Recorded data
::::::::::

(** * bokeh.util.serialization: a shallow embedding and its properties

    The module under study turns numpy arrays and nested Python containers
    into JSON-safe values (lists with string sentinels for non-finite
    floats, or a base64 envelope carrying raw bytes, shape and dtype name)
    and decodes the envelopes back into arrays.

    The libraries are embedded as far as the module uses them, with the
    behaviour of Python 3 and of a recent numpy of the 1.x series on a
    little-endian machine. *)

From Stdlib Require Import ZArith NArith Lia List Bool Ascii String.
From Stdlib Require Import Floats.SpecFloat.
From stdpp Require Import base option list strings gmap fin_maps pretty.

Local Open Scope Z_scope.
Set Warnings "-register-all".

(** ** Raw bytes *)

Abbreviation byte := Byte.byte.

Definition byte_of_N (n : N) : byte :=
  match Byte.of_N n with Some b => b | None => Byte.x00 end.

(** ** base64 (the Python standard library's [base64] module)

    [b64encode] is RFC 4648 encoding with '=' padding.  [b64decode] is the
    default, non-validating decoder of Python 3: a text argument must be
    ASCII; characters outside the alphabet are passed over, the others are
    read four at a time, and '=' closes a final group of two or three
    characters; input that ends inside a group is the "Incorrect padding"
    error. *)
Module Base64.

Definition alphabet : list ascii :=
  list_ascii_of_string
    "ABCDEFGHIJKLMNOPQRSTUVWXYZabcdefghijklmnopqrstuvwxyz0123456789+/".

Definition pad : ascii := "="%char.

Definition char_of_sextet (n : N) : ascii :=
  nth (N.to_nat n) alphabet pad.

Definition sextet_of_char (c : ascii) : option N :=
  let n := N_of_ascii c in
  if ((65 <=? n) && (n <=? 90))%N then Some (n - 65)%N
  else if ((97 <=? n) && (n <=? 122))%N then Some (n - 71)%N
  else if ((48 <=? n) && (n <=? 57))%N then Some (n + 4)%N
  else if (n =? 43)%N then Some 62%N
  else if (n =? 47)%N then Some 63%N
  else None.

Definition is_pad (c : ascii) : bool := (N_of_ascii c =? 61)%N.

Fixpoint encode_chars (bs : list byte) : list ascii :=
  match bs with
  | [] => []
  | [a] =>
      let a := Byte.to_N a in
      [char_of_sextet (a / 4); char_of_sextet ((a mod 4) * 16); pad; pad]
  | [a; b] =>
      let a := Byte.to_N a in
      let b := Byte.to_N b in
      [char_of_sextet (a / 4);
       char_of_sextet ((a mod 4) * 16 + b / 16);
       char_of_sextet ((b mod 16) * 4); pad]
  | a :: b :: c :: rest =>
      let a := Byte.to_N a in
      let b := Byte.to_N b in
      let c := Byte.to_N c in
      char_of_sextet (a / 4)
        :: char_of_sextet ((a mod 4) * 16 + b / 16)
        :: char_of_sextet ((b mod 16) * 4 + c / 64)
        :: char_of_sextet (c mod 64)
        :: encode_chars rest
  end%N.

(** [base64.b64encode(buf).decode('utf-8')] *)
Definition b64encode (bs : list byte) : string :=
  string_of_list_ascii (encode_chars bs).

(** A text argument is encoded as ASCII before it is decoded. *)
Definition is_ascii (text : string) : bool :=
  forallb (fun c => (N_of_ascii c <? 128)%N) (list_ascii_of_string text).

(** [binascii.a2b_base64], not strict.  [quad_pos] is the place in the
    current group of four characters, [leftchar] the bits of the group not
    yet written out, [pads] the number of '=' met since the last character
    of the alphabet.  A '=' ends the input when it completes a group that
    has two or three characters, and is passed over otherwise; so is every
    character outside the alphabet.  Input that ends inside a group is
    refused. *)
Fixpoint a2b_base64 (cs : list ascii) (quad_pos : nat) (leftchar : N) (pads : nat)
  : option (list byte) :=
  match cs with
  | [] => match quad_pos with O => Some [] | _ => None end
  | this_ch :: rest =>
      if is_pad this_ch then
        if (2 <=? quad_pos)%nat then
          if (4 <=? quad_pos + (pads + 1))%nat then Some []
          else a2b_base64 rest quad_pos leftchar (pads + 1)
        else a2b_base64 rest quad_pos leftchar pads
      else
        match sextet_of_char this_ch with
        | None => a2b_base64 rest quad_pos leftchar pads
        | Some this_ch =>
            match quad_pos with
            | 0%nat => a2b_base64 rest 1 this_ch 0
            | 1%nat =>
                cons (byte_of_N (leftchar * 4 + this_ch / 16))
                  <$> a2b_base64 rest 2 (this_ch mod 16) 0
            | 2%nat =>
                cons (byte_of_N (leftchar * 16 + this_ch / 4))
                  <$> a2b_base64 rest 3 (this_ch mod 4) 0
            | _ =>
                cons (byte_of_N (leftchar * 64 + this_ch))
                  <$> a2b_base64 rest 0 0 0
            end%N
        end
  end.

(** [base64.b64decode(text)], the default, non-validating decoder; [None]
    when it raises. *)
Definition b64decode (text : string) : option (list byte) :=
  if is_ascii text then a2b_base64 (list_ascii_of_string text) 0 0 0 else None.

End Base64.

::::::::::

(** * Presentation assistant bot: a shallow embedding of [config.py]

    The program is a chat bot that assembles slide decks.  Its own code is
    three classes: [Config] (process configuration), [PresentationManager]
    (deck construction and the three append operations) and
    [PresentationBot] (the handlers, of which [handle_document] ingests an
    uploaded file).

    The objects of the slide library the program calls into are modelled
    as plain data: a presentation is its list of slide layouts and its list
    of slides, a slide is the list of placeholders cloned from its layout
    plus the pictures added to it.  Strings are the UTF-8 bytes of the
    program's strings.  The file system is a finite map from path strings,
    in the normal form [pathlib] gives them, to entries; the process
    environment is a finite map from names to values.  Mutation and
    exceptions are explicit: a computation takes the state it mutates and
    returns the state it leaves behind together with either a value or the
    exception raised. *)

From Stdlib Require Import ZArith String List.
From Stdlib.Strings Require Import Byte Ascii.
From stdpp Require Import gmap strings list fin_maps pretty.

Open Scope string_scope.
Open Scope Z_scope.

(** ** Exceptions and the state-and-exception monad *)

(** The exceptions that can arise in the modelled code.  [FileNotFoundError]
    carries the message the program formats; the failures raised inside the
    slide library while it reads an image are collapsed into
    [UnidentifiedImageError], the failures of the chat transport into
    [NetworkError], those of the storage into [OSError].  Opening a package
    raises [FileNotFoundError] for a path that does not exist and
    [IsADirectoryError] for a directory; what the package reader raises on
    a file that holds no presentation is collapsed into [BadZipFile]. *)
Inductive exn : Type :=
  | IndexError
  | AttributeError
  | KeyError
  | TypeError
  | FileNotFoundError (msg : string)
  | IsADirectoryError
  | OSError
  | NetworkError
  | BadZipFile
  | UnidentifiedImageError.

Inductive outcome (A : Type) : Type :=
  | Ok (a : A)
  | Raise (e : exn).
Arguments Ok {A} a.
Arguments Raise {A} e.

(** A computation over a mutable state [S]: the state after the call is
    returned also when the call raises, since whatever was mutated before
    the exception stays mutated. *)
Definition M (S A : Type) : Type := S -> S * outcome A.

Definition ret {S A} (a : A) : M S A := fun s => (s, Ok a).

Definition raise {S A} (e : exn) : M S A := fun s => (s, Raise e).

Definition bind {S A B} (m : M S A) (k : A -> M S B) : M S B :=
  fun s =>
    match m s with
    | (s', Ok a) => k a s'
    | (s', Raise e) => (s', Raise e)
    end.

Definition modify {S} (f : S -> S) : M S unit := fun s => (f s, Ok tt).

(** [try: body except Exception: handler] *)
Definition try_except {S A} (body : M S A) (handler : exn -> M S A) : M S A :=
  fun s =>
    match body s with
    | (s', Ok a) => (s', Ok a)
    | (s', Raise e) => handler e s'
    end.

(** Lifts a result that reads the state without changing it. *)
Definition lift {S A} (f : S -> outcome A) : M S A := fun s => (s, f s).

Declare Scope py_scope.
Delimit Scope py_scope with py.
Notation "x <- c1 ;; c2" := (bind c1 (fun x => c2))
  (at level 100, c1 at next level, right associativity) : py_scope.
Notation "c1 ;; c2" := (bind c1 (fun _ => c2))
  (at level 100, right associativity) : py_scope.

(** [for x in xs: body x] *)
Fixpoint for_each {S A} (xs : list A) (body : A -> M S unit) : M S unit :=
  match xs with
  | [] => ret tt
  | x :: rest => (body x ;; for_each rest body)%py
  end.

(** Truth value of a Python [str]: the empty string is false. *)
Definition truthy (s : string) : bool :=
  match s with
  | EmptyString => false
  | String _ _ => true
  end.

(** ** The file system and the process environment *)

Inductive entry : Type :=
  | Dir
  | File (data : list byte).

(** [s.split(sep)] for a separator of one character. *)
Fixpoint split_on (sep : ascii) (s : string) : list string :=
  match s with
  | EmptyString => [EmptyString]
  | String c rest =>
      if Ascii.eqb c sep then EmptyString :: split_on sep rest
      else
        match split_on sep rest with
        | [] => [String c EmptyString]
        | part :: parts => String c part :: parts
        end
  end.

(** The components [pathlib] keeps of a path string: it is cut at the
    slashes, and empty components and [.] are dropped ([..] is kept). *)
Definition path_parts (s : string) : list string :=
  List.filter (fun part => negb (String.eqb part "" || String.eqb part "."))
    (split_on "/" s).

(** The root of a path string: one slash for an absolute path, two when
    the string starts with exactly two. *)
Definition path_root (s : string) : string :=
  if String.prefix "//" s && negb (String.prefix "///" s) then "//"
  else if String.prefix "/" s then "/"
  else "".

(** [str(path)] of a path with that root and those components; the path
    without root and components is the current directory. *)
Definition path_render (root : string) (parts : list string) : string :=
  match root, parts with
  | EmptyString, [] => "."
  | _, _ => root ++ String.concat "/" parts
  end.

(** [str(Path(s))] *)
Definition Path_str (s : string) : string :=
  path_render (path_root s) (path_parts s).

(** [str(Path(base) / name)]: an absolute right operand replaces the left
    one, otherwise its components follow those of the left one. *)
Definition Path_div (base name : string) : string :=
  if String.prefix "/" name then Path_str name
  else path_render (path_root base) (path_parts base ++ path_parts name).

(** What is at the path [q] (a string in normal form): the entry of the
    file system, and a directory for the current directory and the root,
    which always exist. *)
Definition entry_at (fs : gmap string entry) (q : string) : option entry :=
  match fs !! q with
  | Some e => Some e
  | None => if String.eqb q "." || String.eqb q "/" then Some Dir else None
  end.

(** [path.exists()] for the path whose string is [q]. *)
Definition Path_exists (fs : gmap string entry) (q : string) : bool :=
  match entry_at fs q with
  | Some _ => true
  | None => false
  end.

::::::::::

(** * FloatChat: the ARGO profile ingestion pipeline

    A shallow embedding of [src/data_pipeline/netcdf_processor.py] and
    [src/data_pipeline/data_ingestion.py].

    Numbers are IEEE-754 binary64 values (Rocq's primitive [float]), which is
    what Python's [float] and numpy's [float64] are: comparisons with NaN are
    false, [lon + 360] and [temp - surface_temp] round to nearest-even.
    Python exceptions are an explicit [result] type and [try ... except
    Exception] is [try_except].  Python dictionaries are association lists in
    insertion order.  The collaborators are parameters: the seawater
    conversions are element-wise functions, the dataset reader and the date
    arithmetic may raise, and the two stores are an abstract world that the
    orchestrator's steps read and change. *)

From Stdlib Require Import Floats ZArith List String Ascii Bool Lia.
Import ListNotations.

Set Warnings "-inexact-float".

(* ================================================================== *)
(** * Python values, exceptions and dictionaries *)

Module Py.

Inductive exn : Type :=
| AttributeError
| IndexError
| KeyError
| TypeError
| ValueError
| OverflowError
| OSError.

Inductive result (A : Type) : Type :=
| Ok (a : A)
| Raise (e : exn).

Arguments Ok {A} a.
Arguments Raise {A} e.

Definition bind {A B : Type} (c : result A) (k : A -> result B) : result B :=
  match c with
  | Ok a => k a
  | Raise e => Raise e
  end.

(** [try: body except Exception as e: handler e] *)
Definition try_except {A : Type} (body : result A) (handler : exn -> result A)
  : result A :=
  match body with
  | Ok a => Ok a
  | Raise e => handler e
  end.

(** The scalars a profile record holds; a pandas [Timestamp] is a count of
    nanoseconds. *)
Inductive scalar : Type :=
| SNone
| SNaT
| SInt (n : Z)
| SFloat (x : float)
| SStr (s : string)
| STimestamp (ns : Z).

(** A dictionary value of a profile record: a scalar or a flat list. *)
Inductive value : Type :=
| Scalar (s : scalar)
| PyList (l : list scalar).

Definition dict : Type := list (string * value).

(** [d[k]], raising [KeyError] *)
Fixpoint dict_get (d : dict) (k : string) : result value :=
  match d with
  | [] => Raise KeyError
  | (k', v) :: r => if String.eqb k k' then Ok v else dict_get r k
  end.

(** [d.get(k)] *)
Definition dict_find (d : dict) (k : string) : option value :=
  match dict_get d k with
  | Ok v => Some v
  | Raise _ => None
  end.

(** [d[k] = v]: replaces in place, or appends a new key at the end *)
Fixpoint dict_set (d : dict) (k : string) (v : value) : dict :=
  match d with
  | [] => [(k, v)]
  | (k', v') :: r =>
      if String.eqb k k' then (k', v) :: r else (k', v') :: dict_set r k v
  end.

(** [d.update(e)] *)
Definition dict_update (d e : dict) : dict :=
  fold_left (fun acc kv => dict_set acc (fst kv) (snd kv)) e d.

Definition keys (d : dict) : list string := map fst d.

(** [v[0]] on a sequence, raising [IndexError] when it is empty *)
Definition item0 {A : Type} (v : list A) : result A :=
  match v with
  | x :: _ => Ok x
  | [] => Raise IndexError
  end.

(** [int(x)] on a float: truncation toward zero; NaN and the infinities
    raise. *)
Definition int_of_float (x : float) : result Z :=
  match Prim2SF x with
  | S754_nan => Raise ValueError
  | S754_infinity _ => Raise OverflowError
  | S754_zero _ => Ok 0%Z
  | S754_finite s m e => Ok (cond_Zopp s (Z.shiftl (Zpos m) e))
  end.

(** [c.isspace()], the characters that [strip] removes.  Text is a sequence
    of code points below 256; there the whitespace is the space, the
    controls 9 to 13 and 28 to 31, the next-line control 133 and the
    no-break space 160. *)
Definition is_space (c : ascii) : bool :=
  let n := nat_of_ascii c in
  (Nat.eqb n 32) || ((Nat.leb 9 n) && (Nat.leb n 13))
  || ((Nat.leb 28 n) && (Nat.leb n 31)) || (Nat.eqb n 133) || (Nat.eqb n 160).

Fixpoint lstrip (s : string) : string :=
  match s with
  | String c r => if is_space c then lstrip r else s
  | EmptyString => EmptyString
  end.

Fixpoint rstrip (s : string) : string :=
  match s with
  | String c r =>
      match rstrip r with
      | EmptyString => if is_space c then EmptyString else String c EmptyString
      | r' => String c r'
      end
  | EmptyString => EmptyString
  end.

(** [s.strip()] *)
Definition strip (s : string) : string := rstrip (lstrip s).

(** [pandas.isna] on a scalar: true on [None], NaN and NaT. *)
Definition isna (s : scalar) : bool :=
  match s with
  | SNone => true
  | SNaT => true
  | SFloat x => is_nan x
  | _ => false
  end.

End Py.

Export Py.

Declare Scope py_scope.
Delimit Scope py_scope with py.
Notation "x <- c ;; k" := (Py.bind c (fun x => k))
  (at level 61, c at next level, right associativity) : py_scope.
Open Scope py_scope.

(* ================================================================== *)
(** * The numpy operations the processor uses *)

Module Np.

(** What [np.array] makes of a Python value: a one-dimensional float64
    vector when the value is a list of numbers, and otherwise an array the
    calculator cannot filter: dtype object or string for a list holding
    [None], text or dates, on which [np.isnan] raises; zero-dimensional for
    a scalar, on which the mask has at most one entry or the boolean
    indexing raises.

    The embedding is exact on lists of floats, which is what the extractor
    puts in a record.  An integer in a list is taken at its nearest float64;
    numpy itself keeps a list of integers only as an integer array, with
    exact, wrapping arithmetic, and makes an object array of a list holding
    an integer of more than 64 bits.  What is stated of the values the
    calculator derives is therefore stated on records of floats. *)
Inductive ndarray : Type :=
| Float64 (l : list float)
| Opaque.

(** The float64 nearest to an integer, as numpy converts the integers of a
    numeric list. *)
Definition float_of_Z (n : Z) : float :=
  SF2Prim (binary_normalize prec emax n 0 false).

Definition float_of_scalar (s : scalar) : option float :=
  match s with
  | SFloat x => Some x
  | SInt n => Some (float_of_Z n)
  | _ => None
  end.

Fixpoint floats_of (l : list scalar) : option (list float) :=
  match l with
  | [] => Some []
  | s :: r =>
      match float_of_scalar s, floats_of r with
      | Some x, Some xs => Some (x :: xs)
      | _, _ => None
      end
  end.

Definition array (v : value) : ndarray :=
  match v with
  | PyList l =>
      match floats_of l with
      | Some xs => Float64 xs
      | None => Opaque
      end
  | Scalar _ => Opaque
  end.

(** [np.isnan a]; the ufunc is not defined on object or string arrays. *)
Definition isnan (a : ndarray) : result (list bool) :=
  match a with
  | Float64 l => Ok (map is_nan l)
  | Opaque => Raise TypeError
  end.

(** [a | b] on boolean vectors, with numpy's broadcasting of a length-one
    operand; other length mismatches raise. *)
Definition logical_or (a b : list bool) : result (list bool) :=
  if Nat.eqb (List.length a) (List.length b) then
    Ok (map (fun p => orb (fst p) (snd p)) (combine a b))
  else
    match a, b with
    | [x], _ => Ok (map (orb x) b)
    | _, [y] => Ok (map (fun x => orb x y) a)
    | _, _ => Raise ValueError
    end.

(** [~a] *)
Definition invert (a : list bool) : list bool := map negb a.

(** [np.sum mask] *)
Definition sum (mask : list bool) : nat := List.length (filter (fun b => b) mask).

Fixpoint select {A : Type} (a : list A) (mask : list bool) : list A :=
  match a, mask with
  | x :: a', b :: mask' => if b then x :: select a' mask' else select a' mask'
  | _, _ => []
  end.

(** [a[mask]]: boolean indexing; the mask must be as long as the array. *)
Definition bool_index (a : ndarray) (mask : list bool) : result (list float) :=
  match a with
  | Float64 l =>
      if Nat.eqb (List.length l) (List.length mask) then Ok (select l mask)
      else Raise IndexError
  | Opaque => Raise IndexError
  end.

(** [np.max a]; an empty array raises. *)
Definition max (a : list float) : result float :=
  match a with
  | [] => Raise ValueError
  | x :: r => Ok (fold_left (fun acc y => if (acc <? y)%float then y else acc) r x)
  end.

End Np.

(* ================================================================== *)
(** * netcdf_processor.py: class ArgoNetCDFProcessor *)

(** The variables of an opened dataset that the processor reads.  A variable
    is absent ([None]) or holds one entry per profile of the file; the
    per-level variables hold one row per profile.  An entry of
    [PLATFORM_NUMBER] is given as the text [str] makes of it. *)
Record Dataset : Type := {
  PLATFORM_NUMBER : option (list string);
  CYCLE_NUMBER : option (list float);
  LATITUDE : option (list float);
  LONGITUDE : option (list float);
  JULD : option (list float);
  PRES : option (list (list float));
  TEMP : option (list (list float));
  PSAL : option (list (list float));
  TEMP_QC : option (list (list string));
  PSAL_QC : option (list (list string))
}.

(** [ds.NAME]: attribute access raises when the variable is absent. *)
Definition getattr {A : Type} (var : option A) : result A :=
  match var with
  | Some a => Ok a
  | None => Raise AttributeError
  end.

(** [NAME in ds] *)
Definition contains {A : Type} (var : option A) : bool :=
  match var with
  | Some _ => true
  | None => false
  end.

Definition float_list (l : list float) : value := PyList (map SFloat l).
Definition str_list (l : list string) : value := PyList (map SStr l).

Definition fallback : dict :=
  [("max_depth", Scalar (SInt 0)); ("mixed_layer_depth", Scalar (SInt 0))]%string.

::::::::::

■ Directions ■
Copy every line from the data that includes the string "ValueError".

■ Completed task ■
| ValueError
  | S754_nan => Raise ValueError
    | _, _ => Raise ValueError
  | [] => Raise ValueError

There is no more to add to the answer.